- _What to work on_
From the records below, set down exactly the lines starting with the line that contains "to_pending t id" and going on through the line that contains "in E. congruence.". Nothing else is wanted.

- _Material for this task_
Lemma tryBootstrap_spec n w : raft_GetConfiguration w = Ok [] → 2 ≤ cf_BootstrapExpect (nd_cfg n) →
  let e := Z.to_nat (cf_BootstrapExpect (nd_cfg n)) in
  let peers := take e (bootstrapCandidates n w) in
  (e ≤ length (candidates n w))%nat →
  ∃ first rest, bootstrapCandidates n w = first :: rest ∧ Forall (id_le first) rest ∧
    (sv_ID first ≠ cf_NodeID (nd_cfg n) → tryBootstrapExpect (n, w) = ((n, w), Ok false)) ∧
    (sv_ID first = cf_NodeID (nd_cfg n) → fst (tryBootstrapExpect (n, w)) = (n, fst (raft_BootstrapCluster peers w))).
Proof.
  intros Hc He e peers Hlen. subst e peers. unfold tryBootstrapExpect, Configuration. rewrite Hc.
  pose proof (bootstrapCandidates_perm n w) as Hp. apply Permutation_length in Hp as Hpl.
  pose proof (StronglySorted_merge_sort id_le (candidates n w)) as Hsort. change (merge_sort id_le (candidates n w)) with (bootstrapCandidates n w) in Hsort.
  destruct (Z.ltb_spec (Z.of_nat (length (bootstrapCandidates n w))) (cf_BootstrapExpect (nd_cfg n))); [lia|].
  destruct (bootstrapCandidates n w) as [|first rest]; [by apply Permutation_nil_l in Hp|].
  apply StronglySorted_inv in Hsort as [_ Hsort]. exists first, rest. split; [done|]. split; [done|].
  destruct (Z.to_nat (cf_BootstrapExpect (nd_cfg n))) as [|e] eqn:Ee; [lia|]. cbn [take go_index lookup list_lookup]. cbn [bindS].
  split; intros Hid.
  - by rewrite bool_decide_false.
  - by rewrite bool_decide_true.
Qed.

End boot.

(** ** Timers *)

(** The timers that run are those of [pendingRemoval]. *)
Record timers_ok (n : Node) : Prop := {
  to_pending t id : nd_timers n !! t = Some id ↔ nd_pending n !! id = Some t;
  to_next t id : nd_timers n !! t = Some id → (t < nd_next n)%nat;
}.

Lemma timers_cancel n id : timers_ok n → timers_ok (cancelPendingRemoval n id) ∧ nd_pending (cancelPendingRemoval n id) !! id = None.
Proof.
  intros [Hp Hn]. unfold cancelPendingRemoval. destruct (nd_pending n !! id) as [t|] eqn:E; [|by split].
  split; [|cbn; by simplify_map_eq]. split; cbn.
  - intros t' id'. destruct (decide (t' = t)) as [->|Ht].
    + rewrite lookup_delete_eq. split; [done|]. intros [Hne Hl]%lookup_delete_Some. apply Hp in Hl. apply Hp in E. congruence.
    + rewrite lookup_delete_ne by done. rewrite Hp. split; [|by intros [_ ?]%lookup_delete_Some].
      intros Hl. rewrite lookup_delete_ne; [done|]. intros ->. congruence.
  - intros t' id' [_ Hl]%lookup_delete_Some. eauto.
Qed.

Lemma timers_schedule n id : timers_ok n → timers_ok (scheduleFailedEviction n id).
Proof.
  intros [Hp Hn]. unfold scheduleFailedEviction. case_if; [by split|]. case_if; [by split|]. destruct (nd_pending n !! id) eqn:E; [by split|].
  split; cbn.
  - intros t id'. rewrite !lookup_insert_Some. split.
    + intros [[<- <-]|[Ht Hl]]; [by left|]. right. apply Hp in Hl as Hl'. split; [|done]. intros ->. congruence.
    + intros [[<- <-]|[Hid Hl]]; [by left|]. right. apply Hp in Hl. split; [|done]. apply Hn in Hl. lia.
  - intros t id' [[<- <-]|[_ Hl]]%lookup_insert_Some; [lia|]. apply Hn in Hl. lia.
Qed.

(** A timer that has fired, with its entry. *)
Lemma timers_fire n t id next : timers_ok n → nd_timers n !! t = Some id → nd_next n = next →
  timers_ok (set_timers n (delete id (nd_pending n)) (delete t (nd_timers n)) next).
Proof.
  intros Hok Ht <-. apply (to_pending _ Hok) in Ht as Hp. pose proof (proj1 (timers_cancel n id Hok)) as Hc.
  unfold cancelPendingRemoval in Hc. by rewrite Hp in Hc.
Qed.

Lemma timers_ext n n' : nd_pending n' = nd_pending n → nd_timers n' = nd_timers n → nd_next n' = nd_next n → timers_ok n → timers_ok n'.
Proof. intros E1 E2 E3 [Hp Hn]. split; [by rewrite E1, E2|by rewrite E2, E3]. Qed.

Lemma timers_remember n id addr : timers_ok n → timers_ok (rememberGRPCAddr n id addr).
Proof. unfold rememberGRPCAddr. case_if; [done|]. by apply timers_ext. Qed.

(** ** Histories *)

Section history.
Context {W : Type} `{ClusterLaws W}.

Lemma bootstrap_changes s : 2 ≤ cf_BootstrapExpect (nd_cfg (fst s)) → changes (snd s) (snd (fst (tryBootstrapExpect s))).
Proof.
  destruct s as [n w]. change (snd (n, w)) with w. cbn [fst]. intros He. unfold tryBootstrapExpect.
  assert (∀ s', (∃ k, (0 < k)%nat ∧ s' = (n, fst (raft_BootstrapCluster (take k (bootstrapCandidates n w)) w))) → changes w (snd s')) as Hb.
  { intros s' (k & Hk & ->). cbn. pose proof (cl_bootstrap (take k (bootstrapCandidates n w)) w) as Hl.
    destruct (raft_BootstrapCluster _ w) as [w' r]. destruct Hl as [[H1 H2]|[Hl _]]; [|by apply changes_eq].
    apply changes_one. intros _. cbn. rewrite H2. by apply cc_bootstrap; [|apply peers_ok..]. }
  destruct (Configuration w) as [[|c cs]|e|m|]; try apply changes_refl.
  all: case_if; [apply changes_refl|]; apply changes_bind; [apply changes_refl|]; intros first _; cbn [fst snd];
    case_if; [apply changes_refl|]; apply Hb; eexists; (split; [|reflexivity]); lia.
Qed.

(** Bootstrapping is only tried with an expectation, as [validate] and [Open]
    have it. *)
Definition op_ok (n : Node) (op : member_op) : Prop := op = MBootstrap → 2 ≤ cf_BootstrapExpect (nd_cfg n).

Lemma run_op_changes polls s op : op_ok (fst s) op → changes (snd s) (snd (run_op polls s op)).
Proof.
  destruct op; intros Ho; cbn [run_op]; auto using Join_changes, Leave_changes, LeaveSelf_changes, event_changes, timer_changes,
    reconcile_changes, promote_changes, bootstrap_changes.
Qed.

(** What an operation may do to the node's own state. *)
Lemma removeServer_node (s : Node * W) id : fst (fst (removeServer s id)) = fst s.
Proof.
  unfold removeServer. destruct (Configuration (snd s)); cbn; try done. destruct (findServer _ _); [|done]. by repeat case_if.
Qed.

Lemma transfer_node (s : Node * W) : fst (fst (transferLeadership s)) = fst s.
Proof. unfold transferLeadership. case_if; [done|]. destruct (Configuration (snd s)); try done. cbn [bindS]. by case_if. Qed.

Lemma wait_node polls (s : Node * W) : fst (fst (waitForLeaderGRPCAddr polls s)) = fst s.
Proof.
  revert s. induction polls as [|polls IH]; intros [n w]; cbn [waitForLeaderGRPCAddr fst snd]; case_if; try done. case_if; [done|].
  by rewrite IH.
Qed.

Lemma LeaveSelf_node polls (s : Node * W) : fst (fst (LeaveSelf polls s)) = fst s.
Proof.
  unfold LeaveSelf. rewrite <- (transfer_node s). destruct (transferLeadership s) as [s1 [[]| | |]]; try done. cbn [bindS fst]. case_if.
  - destruct (Configuration (snd s1)); cbn; try done. case_if; [done|]. apply removeServer_node.
  - rewrite <- (wait_node polls s1). destruct (waitForLeaderGRPCAddr polls s1) as [s2 leader]. by case_if.
Qed.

- _Your response_
  to_pending t id : nd_timers n !! t = Some id ↔ nd_pending n !! id = Some t;
  to_next t id : nd_timers n !! t = Some id → (t < nd_next n)%nat;
}.

Lemma timers_cancel n id : timers_ok n → timers_ok (cancelPendingRemoval n id) ∧ nd_pending (cancelPendingRemoval n id) !! id = None.
Proof.
  intros [Hp Hn]. unfold cancelPendingRemoval. destruct (nd_pending n !! id) as [t|] eqn:E; [|by split].
  split; [|cbn; by simplify_map_eq]. split; cbn.
  - intros t' id'. destruct (decide (t' = t)) as [->|Ht].
    + rewrite lookup_delete_eq. split; [done|]. intros [Hne Hl]%lookup_delete_Some. apply Hp in Hl. apply Hp in E. congruence.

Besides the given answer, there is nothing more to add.